▶ Provided entries
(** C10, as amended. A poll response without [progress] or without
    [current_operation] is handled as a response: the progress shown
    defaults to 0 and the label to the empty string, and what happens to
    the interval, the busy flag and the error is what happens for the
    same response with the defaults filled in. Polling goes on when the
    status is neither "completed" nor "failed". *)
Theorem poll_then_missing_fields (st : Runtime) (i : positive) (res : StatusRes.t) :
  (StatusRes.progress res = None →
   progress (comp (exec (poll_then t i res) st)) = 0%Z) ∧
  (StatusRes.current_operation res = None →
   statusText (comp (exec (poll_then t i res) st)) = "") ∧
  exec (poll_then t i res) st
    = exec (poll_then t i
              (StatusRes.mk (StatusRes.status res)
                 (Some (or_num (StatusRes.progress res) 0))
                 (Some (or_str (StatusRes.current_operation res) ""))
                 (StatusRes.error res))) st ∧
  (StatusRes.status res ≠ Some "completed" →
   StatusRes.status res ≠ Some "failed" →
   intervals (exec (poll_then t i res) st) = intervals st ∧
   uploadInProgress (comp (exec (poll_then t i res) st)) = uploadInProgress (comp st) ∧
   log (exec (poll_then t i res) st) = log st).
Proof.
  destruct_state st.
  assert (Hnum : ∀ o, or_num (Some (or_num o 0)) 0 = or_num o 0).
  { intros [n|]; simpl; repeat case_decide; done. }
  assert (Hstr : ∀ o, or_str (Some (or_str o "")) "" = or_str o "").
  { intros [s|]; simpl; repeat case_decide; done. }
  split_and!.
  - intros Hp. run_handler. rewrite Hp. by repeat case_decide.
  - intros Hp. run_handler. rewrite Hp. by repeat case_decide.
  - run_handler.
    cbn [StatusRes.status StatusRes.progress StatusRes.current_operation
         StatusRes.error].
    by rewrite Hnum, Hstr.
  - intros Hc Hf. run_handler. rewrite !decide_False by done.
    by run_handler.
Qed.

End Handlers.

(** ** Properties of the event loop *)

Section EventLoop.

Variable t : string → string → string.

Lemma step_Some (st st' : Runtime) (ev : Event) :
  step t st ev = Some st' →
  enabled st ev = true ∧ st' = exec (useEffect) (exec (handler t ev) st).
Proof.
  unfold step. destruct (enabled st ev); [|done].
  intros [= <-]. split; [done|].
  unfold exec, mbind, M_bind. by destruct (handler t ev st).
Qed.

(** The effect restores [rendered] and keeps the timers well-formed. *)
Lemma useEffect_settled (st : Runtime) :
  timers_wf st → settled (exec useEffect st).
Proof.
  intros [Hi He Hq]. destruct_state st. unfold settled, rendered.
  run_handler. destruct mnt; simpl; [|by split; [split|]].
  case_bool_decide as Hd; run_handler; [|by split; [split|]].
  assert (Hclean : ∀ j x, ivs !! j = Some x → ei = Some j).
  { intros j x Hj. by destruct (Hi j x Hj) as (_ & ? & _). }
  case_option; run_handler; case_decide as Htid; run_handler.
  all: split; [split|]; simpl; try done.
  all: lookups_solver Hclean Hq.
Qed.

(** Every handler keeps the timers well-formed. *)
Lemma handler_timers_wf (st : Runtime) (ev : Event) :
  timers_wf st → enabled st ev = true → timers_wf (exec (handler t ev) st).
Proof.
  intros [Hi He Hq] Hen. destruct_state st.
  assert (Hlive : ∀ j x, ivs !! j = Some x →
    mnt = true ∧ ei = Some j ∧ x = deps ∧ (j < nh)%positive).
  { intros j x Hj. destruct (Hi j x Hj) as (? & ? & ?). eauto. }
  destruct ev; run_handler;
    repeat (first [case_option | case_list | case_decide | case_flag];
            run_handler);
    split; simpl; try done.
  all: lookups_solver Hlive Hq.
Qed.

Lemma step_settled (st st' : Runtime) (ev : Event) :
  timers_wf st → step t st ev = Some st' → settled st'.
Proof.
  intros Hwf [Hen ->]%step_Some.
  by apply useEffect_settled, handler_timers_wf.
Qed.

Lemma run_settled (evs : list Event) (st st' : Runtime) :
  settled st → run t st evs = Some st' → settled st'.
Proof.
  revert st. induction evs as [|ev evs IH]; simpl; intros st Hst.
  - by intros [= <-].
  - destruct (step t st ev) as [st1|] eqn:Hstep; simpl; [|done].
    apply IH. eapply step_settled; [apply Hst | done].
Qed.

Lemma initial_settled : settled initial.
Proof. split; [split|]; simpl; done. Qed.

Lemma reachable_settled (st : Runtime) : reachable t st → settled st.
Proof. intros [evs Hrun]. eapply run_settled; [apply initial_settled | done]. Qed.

▶ Task to carry out
Your job is to return all lines above that hold the word "Runtime".

▶ Final answer
Theorem poll_then_missing_fields (st : Runtime) (i : positive) (res : StatusRes.t) :
Lemma step_Some (st st' : Runtime) (ev : Event) :
Lemma useEffect_settled (st : Runtime) :
Lemma handler_timers_wf (st : Runtime) (ev : Event) :
Lemma step_settled (st st' : Runtime) (ev : Event) :
Lemma run_settled (evs : list Event) (st st' : Runtime) :
Lemma reachable_settled (st : Runtime) : reachable t st → settled st.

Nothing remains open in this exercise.